▸ Problem to solve: Report each line of the entries below that has the word "memcpy" in it.

▸ Available records:
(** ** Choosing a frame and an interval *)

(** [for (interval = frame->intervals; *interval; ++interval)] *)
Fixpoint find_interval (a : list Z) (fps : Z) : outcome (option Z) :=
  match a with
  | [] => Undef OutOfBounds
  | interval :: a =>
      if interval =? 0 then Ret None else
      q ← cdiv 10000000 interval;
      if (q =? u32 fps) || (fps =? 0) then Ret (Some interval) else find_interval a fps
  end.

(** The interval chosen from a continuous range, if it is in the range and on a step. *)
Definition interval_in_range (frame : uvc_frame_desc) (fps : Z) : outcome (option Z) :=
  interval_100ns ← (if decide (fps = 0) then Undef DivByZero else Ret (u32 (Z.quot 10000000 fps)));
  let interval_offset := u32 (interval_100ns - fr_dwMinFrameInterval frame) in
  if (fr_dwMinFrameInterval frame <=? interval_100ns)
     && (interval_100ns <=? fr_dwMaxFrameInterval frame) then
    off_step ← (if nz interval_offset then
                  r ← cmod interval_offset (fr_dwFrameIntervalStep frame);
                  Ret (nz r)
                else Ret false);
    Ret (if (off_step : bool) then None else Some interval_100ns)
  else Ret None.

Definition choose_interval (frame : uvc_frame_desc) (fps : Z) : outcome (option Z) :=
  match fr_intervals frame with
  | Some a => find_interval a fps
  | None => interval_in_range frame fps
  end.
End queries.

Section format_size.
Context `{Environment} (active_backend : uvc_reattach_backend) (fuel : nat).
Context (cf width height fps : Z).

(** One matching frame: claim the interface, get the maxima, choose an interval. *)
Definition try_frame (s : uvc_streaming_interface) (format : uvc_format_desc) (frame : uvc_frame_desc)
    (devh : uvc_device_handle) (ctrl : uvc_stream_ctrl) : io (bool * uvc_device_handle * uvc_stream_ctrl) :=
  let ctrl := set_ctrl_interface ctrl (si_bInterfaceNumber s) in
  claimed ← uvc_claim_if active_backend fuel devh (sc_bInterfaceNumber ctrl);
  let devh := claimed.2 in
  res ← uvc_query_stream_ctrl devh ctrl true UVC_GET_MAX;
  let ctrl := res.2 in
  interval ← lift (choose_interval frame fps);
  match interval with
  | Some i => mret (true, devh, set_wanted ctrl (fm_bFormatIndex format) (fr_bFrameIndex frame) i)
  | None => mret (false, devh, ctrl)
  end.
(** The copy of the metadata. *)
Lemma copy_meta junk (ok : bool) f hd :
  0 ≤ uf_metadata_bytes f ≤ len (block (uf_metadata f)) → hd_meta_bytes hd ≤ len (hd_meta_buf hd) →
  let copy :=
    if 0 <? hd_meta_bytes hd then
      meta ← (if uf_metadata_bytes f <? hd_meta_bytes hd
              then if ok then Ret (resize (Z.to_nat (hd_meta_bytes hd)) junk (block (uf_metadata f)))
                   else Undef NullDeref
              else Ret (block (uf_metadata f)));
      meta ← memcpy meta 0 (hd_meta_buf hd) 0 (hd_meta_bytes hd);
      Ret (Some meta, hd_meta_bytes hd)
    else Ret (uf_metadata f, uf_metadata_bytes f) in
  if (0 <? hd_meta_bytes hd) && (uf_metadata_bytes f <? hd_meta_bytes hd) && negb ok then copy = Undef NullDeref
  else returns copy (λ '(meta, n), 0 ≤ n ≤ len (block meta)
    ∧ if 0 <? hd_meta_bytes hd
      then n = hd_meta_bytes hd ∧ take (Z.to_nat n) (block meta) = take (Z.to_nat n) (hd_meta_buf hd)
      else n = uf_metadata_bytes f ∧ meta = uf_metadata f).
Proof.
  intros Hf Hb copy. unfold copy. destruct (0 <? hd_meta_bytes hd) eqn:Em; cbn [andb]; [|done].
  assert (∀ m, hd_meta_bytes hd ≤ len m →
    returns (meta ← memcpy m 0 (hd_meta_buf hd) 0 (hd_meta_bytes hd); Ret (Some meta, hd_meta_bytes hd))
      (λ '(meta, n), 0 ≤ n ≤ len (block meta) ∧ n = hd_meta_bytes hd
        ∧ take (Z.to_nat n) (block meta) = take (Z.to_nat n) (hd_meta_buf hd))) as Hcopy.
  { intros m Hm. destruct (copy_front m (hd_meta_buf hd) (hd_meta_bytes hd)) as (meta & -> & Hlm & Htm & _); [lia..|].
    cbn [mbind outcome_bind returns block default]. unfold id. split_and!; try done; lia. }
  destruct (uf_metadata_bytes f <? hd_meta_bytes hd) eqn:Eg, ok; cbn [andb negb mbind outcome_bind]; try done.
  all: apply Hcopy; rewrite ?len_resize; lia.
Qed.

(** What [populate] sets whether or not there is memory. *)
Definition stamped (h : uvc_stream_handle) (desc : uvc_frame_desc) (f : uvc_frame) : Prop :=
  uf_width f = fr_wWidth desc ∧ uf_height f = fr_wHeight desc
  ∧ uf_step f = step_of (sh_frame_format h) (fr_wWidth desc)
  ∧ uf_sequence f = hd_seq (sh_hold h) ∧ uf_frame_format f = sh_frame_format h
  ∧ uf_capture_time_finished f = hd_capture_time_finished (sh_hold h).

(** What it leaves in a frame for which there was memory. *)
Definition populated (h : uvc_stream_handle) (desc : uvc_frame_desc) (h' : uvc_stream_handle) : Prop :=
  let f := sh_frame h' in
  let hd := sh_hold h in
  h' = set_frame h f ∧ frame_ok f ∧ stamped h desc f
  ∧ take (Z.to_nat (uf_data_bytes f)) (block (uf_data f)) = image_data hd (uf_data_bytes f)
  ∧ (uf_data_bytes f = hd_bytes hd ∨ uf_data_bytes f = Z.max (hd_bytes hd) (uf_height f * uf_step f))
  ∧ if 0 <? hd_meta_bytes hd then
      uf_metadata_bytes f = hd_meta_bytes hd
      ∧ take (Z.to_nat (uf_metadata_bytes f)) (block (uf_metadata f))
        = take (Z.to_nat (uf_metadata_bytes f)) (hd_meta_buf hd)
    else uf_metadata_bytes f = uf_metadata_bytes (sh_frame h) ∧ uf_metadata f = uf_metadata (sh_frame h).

▸ Task output:
      meta ← memcpy meta 0 (hd_meta_buf hd) 0 (hd_meta_bytes hd);
    returns (meta ← memcpy m 0 (hd_meta_buf hd) 0 (hd_meta_bytes hd); Ret (Some meta, hd_meta_bytes hd))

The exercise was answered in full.